Collection entries:
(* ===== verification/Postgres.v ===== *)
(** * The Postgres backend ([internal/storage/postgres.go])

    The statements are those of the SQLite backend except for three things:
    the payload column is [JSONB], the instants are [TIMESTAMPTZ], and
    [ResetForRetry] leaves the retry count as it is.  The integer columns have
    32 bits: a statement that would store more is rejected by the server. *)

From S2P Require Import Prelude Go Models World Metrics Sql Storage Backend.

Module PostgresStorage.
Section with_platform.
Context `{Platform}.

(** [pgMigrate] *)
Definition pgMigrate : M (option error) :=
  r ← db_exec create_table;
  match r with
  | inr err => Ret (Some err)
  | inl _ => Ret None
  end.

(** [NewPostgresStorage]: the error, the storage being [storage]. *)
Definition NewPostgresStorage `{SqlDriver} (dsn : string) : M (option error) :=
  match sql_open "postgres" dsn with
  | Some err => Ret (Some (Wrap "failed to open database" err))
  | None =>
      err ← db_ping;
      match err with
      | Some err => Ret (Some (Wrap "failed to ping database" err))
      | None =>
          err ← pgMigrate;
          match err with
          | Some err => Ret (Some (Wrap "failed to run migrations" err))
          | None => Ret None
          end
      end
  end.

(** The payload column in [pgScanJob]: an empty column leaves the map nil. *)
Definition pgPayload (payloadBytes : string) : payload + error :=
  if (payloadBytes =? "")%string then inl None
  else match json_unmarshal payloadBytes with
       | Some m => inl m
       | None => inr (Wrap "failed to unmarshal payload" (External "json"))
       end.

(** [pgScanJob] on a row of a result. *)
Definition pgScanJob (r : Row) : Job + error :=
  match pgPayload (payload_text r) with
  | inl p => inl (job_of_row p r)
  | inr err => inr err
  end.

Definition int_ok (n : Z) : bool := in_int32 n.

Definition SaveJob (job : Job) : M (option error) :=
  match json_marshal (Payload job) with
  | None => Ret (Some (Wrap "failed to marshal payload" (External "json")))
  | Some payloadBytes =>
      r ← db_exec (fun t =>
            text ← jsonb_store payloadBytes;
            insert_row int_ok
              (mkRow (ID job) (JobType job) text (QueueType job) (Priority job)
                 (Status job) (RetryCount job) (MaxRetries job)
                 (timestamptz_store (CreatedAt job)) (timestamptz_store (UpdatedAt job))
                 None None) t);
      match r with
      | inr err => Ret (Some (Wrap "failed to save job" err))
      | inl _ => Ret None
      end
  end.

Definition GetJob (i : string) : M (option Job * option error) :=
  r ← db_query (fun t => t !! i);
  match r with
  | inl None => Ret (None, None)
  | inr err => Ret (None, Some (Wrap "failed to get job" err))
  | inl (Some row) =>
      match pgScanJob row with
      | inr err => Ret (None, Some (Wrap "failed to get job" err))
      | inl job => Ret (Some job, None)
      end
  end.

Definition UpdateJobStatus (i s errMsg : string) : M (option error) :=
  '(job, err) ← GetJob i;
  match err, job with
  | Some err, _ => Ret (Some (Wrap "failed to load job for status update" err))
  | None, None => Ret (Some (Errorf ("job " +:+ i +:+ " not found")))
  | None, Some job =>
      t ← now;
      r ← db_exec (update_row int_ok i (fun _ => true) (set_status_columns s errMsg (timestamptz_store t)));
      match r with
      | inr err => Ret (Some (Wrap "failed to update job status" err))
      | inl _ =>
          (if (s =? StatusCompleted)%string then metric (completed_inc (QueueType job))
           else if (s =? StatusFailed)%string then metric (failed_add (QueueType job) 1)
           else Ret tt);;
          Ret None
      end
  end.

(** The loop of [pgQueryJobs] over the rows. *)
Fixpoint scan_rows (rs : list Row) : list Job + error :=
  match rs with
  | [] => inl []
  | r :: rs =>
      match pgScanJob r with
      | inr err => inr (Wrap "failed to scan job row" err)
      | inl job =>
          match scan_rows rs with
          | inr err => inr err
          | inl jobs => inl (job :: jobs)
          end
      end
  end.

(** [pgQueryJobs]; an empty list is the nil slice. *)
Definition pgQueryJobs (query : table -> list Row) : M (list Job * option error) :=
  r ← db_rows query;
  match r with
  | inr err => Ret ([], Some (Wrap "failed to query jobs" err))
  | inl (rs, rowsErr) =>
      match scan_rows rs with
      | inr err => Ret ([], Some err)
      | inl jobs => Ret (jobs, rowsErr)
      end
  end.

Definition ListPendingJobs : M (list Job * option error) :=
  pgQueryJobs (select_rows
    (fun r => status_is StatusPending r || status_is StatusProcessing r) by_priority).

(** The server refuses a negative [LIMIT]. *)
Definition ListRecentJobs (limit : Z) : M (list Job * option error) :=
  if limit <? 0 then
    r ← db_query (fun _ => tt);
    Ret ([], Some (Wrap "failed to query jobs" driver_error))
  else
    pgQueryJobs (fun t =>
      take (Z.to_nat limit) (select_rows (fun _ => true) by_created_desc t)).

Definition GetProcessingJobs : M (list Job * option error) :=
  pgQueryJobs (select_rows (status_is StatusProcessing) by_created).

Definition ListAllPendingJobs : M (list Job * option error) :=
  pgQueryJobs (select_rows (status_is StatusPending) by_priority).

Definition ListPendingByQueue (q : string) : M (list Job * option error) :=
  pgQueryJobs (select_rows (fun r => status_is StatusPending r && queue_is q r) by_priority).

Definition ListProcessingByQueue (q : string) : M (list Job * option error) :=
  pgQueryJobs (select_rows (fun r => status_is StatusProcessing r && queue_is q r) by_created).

==

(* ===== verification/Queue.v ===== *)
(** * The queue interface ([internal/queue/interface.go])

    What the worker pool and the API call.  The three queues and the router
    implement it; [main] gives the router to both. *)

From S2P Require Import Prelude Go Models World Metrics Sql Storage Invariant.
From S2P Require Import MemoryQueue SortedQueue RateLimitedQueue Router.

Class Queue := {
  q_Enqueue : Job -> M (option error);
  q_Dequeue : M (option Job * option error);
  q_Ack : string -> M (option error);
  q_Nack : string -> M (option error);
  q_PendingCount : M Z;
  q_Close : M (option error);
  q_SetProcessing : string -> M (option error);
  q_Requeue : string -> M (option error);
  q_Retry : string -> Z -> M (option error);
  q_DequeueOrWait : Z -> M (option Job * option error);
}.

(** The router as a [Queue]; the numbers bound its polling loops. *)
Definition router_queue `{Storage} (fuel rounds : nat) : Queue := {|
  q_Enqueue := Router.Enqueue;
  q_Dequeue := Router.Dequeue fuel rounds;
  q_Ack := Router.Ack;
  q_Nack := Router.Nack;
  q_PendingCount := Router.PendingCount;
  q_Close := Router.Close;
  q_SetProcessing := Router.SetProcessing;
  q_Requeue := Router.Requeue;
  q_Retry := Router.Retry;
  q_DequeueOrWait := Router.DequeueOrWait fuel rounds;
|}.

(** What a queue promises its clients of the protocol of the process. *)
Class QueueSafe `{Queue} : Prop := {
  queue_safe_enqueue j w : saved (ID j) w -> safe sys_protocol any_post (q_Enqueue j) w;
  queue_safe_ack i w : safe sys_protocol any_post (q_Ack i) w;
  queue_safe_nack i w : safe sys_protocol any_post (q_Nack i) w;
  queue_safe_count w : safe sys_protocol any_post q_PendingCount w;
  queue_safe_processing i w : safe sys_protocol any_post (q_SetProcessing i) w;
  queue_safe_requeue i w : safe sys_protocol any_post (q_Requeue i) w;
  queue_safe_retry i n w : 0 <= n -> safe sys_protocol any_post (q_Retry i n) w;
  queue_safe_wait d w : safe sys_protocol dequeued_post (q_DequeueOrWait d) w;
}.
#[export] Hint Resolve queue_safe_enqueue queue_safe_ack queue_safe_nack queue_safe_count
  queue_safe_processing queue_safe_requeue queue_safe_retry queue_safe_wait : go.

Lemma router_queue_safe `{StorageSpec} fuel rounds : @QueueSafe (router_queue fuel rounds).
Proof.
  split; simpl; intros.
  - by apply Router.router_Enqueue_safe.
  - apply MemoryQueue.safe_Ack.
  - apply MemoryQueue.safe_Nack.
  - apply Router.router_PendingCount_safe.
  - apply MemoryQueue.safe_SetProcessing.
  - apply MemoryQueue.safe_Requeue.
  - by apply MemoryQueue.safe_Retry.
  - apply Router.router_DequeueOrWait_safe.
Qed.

---

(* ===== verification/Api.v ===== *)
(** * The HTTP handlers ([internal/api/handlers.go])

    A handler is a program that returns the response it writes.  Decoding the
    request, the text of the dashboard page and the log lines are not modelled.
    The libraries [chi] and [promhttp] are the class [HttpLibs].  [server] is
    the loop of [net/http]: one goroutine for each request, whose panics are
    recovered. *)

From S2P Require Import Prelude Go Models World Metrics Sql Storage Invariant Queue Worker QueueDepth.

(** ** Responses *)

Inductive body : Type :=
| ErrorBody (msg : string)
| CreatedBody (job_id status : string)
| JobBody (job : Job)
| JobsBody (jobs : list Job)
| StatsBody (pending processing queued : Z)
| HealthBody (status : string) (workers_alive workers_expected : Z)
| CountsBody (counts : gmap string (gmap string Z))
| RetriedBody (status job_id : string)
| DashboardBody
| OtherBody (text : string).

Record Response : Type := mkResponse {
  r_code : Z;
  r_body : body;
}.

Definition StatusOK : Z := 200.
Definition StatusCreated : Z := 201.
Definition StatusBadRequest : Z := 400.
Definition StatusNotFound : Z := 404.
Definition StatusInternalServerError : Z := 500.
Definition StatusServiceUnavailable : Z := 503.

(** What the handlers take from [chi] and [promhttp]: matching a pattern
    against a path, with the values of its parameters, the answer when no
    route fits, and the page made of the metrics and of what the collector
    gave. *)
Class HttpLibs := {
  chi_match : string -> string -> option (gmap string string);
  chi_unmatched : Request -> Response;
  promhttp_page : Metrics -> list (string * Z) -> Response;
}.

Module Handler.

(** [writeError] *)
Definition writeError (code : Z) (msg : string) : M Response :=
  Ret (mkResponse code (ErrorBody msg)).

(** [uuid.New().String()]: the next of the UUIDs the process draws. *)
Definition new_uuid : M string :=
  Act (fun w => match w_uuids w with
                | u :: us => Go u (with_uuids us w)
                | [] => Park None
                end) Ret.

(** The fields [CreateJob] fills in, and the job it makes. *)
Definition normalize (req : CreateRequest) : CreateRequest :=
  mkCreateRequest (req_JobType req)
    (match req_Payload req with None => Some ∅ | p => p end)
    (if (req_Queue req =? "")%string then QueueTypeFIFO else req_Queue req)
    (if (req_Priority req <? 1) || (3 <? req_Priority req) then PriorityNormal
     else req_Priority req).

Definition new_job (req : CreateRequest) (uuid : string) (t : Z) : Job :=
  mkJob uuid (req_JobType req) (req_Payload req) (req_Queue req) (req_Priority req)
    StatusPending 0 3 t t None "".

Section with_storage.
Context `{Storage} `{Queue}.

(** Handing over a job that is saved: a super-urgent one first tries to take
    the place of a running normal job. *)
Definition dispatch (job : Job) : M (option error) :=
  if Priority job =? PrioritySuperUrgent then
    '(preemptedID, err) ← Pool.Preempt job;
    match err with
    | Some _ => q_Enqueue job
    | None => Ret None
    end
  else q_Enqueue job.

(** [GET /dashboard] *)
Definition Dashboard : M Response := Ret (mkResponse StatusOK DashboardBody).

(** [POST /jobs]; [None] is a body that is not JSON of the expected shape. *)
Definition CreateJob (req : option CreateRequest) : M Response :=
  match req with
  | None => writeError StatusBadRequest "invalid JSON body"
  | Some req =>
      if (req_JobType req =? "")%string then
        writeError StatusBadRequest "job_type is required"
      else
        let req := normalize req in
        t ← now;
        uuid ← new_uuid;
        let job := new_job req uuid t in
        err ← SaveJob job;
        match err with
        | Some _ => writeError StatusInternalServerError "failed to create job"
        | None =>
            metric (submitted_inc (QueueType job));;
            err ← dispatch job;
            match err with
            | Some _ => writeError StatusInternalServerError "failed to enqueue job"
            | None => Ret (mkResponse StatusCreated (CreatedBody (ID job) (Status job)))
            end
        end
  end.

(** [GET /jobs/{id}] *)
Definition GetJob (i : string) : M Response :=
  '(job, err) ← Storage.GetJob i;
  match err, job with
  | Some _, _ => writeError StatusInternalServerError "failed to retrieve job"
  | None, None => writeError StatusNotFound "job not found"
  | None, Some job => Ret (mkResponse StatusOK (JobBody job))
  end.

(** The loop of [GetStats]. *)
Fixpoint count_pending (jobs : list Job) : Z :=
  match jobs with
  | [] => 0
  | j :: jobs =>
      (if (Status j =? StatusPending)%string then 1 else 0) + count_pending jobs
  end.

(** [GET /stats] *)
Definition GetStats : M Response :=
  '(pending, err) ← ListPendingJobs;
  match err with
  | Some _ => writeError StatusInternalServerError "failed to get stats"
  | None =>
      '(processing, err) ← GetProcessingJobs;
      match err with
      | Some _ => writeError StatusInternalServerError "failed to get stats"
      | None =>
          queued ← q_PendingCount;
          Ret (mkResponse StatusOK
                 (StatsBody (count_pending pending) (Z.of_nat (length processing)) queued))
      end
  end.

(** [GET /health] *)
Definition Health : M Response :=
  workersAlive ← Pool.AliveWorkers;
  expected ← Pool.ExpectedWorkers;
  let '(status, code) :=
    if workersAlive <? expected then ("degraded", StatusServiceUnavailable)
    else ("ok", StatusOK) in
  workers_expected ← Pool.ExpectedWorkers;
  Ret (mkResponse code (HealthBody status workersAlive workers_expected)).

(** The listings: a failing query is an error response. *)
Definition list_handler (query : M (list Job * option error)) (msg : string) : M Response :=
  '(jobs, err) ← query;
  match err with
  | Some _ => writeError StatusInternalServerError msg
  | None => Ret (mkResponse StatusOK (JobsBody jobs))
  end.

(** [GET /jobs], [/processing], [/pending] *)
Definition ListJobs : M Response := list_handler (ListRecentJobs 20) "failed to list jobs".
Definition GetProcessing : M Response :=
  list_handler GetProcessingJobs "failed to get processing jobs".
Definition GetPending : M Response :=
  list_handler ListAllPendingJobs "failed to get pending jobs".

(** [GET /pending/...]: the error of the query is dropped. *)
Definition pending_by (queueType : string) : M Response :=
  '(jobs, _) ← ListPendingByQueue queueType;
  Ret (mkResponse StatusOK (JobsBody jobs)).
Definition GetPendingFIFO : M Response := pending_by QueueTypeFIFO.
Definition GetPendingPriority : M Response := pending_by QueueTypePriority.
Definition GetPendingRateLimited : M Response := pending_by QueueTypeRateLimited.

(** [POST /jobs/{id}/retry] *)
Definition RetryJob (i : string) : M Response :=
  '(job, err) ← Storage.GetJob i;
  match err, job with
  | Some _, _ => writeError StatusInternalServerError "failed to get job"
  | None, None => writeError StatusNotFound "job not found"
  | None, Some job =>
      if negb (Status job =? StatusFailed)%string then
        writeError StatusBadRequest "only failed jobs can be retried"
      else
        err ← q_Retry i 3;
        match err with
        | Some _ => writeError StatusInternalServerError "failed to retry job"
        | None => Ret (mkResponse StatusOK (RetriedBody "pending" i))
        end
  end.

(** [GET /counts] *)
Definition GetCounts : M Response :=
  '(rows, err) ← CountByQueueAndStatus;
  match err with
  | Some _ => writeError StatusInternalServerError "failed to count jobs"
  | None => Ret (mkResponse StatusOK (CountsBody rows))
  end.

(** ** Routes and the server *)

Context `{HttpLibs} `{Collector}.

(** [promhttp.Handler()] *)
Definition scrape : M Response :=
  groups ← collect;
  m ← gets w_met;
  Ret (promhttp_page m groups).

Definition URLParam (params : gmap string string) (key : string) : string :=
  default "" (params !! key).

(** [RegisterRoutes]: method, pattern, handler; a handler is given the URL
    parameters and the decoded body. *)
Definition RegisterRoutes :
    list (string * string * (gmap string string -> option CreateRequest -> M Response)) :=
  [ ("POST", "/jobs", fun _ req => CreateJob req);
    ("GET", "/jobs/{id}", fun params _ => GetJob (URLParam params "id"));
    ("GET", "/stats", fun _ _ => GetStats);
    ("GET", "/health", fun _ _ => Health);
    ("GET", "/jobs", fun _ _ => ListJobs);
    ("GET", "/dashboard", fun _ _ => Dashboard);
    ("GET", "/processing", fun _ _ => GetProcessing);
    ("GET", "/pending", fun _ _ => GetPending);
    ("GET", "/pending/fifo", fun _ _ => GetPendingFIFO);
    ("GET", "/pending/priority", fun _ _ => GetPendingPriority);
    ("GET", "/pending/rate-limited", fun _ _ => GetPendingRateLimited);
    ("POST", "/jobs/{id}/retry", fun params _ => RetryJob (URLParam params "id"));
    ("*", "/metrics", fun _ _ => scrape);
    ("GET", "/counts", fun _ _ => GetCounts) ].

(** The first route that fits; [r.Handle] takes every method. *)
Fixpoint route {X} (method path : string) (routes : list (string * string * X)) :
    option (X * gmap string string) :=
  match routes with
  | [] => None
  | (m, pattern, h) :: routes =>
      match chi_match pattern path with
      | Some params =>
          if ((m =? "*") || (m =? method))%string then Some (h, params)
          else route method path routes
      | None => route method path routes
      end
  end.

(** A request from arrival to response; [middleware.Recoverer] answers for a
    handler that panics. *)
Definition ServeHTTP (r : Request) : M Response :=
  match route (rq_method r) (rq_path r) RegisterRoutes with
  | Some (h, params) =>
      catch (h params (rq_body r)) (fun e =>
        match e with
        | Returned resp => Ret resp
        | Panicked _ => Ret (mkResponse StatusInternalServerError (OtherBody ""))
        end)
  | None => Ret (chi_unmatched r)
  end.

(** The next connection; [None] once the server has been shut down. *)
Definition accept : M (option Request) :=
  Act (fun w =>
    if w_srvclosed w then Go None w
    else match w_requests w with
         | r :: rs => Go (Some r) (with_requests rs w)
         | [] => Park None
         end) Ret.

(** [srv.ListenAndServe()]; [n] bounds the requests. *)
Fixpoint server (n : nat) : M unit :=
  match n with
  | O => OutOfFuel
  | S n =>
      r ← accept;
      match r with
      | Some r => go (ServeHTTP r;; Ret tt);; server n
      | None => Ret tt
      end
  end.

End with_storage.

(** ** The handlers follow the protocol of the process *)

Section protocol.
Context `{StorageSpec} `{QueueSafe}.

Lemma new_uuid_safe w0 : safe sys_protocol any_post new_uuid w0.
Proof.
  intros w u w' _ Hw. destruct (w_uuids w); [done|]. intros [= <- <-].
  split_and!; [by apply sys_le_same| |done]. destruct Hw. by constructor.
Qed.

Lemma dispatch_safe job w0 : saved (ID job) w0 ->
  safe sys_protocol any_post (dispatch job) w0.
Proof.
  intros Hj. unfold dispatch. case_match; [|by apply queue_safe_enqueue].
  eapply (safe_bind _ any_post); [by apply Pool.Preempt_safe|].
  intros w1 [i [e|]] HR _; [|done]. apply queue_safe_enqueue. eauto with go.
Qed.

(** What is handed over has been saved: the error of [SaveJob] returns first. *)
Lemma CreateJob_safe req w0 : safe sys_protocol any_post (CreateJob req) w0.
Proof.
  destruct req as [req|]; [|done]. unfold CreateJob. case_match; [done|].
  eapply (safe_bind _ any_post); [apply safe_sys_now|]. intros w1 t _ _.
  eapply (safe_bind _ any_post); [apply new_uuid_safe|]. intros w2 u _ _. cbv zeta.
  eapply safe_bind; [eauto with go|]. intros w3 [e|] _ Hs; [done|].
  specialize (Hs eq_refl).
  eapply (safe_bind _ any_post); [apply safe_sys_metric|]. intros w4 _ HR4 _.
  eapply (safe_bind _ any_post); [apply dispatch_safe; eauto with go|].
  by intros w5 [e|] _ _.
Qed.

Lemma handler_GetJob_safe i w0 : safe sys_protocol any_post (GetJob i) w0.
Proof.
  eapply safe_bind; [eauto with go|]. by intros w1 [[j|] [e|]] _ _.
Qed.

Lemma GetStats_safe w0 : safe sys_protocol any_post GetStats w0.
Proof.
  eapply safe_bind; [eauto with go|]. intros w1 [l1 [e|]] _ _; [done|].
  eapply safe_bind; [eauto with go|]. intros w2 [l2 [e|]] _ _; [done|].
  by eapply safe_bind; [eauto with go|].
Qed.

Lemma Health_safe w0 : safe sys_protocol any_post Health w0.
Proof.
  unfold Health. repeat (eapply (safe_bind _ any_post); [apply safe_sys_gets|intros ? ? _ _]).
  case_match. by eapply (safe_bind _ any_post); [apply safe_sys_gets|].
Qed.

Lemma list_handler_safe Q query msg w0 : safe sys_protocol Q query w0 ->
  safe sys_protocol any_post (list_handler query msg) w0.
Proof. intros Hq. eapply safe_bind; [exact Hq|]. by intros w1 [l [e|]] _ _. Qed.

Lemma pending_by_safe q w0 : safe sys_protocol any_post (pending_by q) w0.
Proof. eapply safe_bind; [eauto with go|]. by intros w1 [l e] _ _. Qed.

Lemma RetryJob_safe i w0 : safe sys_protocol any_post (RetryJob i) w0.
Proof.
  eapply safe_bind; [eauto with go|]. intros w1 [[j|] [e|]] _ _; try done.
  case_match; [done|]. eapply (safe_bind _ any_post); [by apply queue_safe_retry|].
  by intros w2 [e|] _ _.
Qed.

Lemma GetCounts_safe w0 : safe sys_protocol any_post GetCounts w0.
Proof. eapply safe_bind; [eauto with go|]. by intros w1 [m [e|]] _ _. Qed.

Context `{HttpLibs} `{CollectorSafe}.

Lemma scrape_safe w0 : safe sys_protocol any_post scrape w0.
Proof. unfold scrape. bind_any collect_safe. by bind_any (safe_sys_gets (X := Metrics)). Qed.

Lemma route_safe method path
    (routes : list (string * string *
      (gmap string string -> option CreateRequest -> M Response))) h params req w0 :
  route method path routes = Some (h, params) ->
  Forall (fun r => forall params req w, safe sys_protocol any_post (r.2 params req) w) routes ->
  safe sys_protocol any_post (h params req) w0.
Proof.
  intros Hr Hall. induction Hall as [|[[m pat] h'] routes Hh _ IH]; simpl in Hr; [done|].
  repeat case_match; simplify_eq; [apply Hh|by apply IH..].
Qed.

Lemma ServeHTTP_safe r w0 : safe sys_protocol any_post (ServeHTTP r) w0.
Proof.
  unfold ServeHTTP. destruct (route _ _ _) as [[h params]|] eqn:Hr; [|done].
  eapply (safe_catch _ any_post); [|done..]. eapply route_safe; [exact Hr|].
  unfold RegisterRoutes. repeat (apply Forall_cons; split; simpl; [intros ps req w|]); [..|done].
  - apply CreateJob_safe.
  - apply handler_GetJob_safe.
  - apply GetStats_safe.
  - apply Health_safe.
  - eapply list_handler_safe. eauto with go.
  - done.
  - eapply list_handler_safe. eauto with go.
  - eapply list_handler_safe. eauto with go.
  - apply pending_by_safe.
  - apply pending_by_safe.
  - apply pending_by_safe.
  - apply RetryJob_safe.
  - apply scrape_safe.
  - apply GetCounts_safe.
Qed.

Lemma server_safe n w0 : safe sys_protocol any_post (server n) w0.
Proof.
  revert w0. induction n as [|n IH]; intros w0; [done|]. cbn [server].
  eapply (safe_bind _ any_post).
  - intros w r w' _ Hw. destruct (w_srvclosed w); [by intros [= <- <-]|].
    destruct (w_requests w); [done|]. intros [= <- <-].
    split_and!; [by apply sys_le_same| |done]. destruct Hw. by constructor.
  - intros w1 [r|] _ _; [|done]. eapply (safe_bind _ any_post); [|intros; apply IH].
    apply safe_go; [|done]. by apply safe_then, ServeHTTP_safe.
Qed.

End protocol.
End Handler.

[What to produce]
In the records above, find each line that holds the word "URLParam"; copy all such lines.

[Answer to the problem]
Definition URLParam (params : gmap string string) (key : string) : string :=
    ("GET", "/jobs/{id}", fun params _ => GetJob (URLParam params "id"));
    ("POST", "/jobs/{id}/retry", fun params _ => RetryJob (URLParam params "id"));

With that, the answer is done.